> WORK INSTRUCTIONS
From the entries below, copy exactly the lines from the one that contains "Definition reported (config" through the one that contains "unfold GetOperandHeaders. rewrite", both included, and only those.

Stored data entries

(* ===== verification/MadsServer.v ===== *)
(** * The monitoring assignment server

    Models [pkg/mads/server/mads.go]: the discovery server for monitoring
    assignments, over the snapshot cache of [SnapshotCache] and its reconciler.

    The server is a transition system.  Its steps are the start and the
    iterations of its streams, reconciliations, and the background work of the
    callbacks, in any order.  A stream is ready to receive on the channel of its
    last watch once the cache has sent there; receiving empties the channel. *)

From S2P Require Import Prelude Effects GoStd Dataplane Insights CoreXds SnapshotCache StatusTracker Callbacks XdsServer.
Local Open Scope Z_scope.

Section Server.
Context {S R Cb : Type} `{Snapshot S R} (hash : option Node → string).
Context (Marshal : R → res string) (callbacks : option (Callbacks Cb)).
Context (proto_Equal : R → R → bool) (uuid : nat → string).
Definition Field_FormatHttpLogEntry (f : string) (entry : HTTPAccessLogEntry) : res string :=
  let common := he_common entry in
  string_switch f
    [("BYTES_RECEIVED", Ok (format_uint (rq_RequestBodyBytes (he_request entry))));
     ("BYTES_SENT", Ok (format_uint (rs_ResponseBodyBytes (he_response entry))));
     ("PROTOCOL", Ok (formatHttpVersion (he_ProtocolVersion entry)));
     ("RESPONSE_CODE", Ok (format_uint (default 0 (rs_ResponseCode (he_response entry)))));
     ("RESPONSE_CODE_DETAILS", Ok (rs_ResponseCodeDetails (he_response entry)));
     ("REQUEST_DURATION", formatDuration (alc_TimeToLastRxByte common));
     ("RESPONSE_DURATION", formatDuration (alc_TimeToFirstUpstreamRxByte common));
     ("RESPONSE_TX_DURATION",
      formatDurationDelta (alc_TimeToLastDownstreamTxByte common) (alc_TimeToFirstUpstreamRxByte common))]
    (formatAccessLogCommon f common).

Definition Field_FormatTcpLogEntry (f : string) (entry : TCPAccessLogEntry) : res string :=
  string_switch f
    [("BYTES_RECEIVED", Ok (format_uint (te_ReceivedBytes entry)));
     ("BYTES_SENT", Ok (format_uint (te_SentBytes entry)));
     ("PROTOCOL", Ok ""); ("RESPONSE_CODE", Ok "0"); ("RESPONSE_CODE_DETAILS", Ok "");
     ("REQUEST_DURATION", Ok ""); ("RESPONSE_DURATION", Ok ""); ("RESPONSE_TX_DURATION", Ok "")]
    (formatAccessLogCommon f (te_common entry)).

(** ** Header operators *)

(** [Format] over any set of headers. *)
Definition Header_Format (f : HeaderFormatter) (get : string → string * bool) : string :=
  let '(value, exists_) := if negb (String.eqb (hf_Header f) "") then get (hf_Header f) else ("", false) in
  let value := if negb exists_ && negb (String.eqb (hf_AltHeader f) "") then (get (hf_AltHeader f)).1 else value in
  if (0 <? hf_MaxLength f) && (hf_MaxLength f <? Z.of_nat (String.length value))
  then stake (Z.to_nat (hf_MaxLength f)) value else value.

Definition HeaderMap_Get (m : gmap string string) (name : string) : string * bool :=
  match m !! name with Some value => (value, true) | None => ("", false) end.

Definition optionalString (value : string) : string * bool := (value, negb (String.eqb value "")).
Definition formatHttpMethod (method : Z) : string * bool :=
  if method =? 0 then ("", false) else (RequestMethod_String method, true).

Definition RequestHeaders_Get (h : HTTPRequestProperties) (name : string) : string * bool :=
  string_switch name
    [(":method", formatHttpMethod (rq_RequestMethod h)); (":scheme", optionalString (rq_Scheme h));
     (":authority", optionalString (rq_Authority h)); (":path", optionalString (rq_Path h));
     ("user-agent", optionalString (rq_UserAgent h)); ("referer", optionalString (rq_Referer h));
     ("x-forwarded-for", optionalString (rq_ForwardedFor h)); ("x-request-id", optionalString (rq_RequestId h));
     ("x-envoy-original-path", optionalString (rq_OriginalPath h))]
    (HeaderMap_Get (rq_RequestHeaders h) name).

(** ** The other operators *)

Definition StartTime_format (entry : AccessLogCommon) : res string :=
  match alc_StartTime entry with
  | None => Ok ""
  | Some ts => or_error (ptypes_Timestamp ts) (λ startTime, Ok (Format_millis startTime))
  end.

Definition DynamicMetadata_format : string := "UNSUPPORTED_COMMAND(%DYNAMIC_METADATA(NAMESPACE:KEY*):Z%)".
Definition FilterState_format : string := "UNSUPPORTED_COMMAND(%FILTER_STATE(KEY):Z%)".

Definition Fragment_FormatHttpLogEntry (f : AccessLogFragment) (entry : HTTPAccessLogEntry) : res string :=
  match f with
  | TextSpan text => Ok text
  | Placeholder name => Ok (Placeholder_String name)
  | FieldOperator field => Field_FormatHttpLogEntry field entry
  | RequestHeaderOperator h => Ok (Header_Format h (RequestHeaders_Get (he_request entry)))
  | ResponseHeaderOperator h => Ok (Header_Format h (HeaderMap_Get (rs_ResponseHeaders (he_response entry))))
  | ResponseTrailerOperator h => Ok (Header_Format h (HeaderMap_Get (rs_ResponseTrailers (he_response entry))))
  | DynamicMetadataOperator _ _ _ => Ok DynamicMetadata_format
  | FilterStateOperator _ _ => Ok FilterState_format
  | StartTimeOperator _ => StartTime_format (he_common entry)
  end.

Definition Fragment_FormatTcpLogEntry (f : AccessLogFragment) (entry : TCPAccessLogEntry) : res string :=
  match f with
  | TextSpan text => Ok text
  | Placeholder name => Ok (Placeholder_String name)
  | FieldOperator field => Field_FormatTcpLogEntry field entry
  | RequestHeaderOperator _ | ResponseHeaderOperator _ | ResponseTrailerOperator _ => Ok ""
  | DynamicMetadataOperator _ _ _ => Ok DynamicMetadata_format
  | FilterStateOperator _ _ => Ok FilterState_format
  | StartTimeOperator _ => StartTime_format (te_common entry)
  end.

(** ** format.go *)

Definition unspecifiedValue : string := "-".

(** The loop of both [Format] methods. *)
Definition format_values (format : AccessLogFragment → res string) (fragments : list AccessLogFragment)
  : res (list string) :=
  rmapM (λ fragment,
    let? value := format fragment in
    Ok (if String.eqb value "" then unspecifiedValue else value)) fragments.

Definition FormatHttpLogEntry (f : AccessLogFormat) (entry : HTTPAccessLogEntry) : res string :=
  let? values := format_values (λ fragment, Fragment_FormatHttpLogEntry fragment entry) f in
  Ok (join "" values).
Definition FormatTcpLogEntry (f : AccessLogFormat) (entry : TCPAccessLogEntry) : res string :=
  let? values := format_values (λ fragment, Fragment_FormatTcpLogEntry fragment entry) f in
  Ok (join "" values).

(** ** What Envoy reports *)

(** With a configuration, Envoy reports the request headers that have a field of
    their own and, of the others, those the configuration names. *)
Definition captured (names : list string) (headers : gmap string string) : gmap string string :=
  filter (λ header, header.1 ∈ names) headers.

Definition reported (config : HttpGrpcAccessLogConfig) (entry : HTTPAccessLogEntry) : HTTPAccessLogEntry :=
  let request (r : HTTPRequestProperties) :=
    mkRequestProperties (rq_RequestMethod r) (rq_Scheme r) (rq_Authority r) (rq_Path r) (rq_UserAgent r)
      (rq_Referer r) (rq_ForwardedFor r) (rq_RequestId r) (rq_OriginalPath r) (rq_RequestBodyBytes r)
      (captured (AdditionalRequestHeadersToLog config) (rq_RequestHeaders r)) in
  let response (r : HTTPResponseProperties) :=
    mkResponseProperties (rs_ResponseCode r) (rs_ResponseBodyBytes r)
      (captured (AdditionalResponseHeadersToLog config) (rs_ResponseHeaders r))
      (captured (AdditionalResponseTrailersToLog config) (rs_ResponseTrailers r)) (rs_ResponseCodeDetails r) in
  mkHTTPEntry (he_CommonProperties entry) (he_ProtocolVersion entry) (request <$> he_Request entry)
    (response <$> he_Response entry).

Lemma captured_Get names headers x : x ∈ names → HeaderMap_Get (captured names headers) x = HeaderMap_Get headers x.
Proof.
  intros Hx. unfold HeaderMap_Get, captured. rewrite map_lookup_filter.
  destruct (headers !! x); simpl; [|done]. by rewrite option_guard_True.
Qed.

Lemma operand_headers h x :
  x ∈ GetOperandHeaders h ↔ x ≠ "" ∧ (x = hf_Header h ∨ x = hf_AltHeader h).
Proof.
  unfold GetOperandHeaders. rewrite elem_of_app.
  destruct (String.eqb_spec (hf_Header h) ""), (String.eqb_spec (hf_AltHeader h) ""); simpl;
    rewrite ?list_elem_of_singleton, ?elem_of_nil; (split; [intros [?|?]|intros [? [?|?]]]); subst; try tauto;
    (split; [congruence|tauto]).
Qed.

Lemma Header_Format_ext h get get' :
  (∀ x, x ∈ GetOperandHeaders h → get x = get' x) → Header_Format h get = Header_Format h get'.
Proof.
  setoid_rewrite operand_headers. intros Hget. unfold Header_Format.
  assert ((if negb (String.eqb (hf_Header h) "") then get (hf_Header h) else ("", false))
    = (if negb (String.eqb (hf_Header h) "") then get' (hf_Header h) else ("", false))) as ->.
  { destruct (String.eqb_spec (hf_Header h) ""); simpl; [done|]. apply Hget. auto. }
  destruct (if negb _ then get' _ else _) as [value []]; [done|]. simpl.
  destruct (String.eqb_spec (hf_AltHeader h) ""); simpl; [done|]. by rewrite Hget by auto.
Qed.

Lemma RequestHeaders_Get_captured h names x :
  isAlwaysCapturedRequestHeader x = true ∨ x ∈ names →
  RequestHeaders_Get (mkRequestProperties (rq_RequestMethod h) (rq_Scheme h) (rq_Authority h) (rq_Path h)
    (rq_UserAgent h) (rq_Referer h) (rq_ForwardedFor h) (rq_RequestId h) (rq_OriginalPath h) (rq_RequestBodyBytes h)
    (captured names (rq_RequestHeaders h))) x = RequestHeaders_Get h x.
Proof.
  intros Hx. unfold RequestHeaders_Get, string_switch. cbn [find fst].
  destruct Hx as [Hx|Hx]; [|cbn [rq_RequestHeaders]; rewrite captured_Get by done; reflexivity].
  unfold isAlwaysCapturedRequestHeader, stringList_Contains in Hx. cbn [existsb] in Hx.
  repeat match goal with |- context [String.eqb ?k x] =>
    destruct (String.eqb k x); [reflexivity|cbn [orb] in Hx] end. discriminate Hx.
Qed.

> ANSWER BOX
Definition reported (config : HttpGrpcAccessLogConfig) (entry : HTTPAccessLogEntry) : HTTPAccessLogEntry :=
  let request (r : HTTPRequestProperties) :=
    mkRequestProperties (rq_RequestMethod r) (rq_Scheme r) (rq_Authority r) (rq_Path r) (rq_UserAgent r)
      (rq_Referer r) (rq_ForwardedFor r) (rq_RequestId r) (rq_OriginalPath r) (rq_RequestBodyBytes r)
      (captured (AdditionalRequestHeadersToLog config) (rq_RequestHeaders r)) in
  let response (r : HTTPResponseProperties) :=
    mkResponseProperties (rs_ResponseCode r) (rs_ResponseBodyBytes r)
      (captured (AdditionalResponseHeadersToLog config) (rs_ResponseHeaders r))
      (captured (AdditionalResponseTrailersToLog config) (rs_ResponseTrailers r)) (rs_ResponseCodeDetails r) in
  mkHTTPEntry (he_CommonProperties entry) (he_ProtocolVersion entry) (request <$> he_Request entry)
    (response <$> he_Response entry).

Lemma captured_Get names headers x : x ∈ names → HeaderMap_Get (captured names headers) x = HeaderMap_Get headers x.
Proof.
  intros Hx. unfold HeaderMap_Get, captured. rewrite map_lookup_filter.
  destruct (headers !! x); simpl; [|done]. by rewrite option_guard_True.
Qed.

Lemma operand_headers h x :
  x ∈ GetOperandHeaders h ↔ x ≠ "" ∧ (x = hf_Header h ∨ x = hf_AltHeader h).
Proof.
  unfold GetOperandHeaders. rewrite elem_of_app.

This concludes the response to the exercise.